**EXERCISE AIM:** Which lines of the entries below run from the one holding "transactions : list TxRow;" to the one holding "Definition received (db", inclusive? Set down exactly those lines and no others.

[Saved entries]
(* ===== verification/Reconcile.v ===== *)
(** * Reconciliation: [core/src/reconcile.rs]

    The two read-side views as queries over the tables they name, and the two readers of them
    (the migrations that create the views are in [Migrations]).  Of upstream's tables and of its
    [v_transactions] only the columns the views read are kept, with the outputs [v_transactions]
    sums; what upstream puts in them is stated as laws where a theorem needs it.  [NULL] equals
    nothing. *)

From S2P Require Export Errors GraftBuffer.

Module Reconcile.
Import GraftBuffer.

#[export] Instance byte_dec : EqDecision Byte.byte := Byte.byte_eq_dec.
#[export] Instance byte_countable : Countable Byte.byte := inj_countable Byte.to_N Byte.of_N Byte.of_to_N.
#[export] Instance bytes_dec : EqDecision bytes := _.
#[export] Instance bytes_countable : Countable bytes := _.

Record NullifierRow := mkNullifier { spend_pool : Z; nf : bytes; nm_height : Z; nm_index : Z }.
Record LocatorRow := mkLocator { tl_height : Z; tl_index : Z; tl_txid : bytes }.
Record ReceivedNote := mkNote { note_nf : option bytes; note_value : Z; note_account : bytes; note_txid : bytes }.
Record TransparentOutput := mkUtxo { u_value : Z; u_account : bytes; u_txid : bytes; u_index : Z }.
Record TxRow := mkTxRow { t_txid : bytes; t_mined : option Z }.
Record VTx := mkVTx { vt_account : bytes; vt_txid : bytes; account_balance_delta : Z; vt_mined : option Z }.
Record Db := mkDb {
  transactions : list TxRow;
  tx_locator_map : list LocatorRow;
  nullifier_map : list NullifierRow;
  received_notes : ShieldedPool -> list ReceivedNote;
  transparent_received_outputs : list TransparentOutput;
  v_transactions : list VTx;
}.

(** ** [ext_slipstream_v_tx_reconciled] *)

Definition received (db : Db) (p : ShieldedPool) (n : bytes) : bool :=
  existsb (fun r => bool_decide (r.(note_nf) = Some n)) (db.(received_notes) p).
(** The arms of the view, by pool: a spend whose pool has no arm is not looked at. *)
Definition dangling (arms : list ShieldedPool) (db : Db) (nm : NullifierRow) : bool :=
  existsb (fun p => (nm.(spend_pool) =? pool_code p) && negb (received db p nm.(nf))) arms.
Definition located (db : Db) (nm : NullifierRow) (txid : bytes) : bool :=
  existsb (fun tl => (tl.(tl_height) =? nm.(nm_height)) && (tl.(tl_index) =? nm.(nm_index)) && bool_decide (tl.(tl_txid) = txid))
    db.(tx_locator_map).
Definition reconciled (arms : list ShieldedPool) (db : Db) (txid : bytes) : bool :=
  negb (existsb (fun nm => located db nm txid && dangling arms db nm) db.(nullifier_map)).
Record ViewRow := mkViewRow { r_txid : bytes; r_mined : option Z; r_reconciled : bool }.
Definition reconcile_view (arms : list ShieldedPool) (db : Db) : list ViewRow :=
  (fun t => mkViewRow t.(t_txid) t.(t_mined) (reconciled arms db t.(t_txid))) <$> db.(transactions).
Definition RECONCILE_ARMS : list ShieldedPool := [Sapling; Orchard; Ironwood].
Definition tx_reconciled_view (db : Db) : list ViewRow := reconcile_view RECONCILE_ARMS db.

(** ** [ext_slipstream_v_recovery_balance] *)

Definition counted (db : Db) (vt : VTx) : bool :=
  bool_decide (is_Some vt.(vt_mined)) &&
  negb (existsb (fun r => bool_decide (r.(r_txid) = vt.(vt_txid)) && negb r.(r_reconciled)) (tx_reconciled_view db)).
(** [SUM] grouped by account; a sum that leaves [i64] at any point fails the query. *)
Definition fits_i64 (x : Z) : bool := (- 2 ^ 63 <=? x) && (x <? 2 ^ 63).
Definition sum_row (acc : result string (gmap bytes Z)) (vt : VTx) : result string (gmap bytes Z) :=
  let? m := acc in
  let x := default 0 (m !! vt.(vt_account)) + vt.(account_balance_delta) in
  if fits_i64 x then Ok (<[vt.(vt_account) := x]> m) else Err "integer overflow".
Definition recovery_balance_view (db : Db) : result string (gmap bytes Z) :=
  foldl sum_row (Ok ∅) (filter (fun vt => counted db vt = true) db.(v_transactions)).

(** [recovery_balances]. *)
Definition recovery_balances (db : Db) : result string (list (bytes * Z)) :=
  let? m := recovery_balance_view db in Ok (map_to_list m).
(** [visible_mined_tx_count]. *)
Definition visible_mined_tx_count (db : Db) (reconciled_only : bool) : Z :=
  Z.of_nat (length (filter (fun r => bool_decide (is_Some r.(r_mined)) && (negb reconciled_only || r.(r_reconciled)) = true)
    (tx_reconciled_view db))).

**WRITTEN ANSWER:**
  transactions : list TxRow;
  tx_locator_map : list LocatorRow;
  nullifier_map : list NullifierRow;
  received_notes : ShieldedPool -> list ReceivedNote;
  transparent_received_outputs : list TransparentOutput;
  v_transactions : list VTx;
}.

(** ** [ext_slipstream_v_tx_reconciled] *)

Definition received (db : Db) (p : ShieldedPool) (n : bytes) : bool :=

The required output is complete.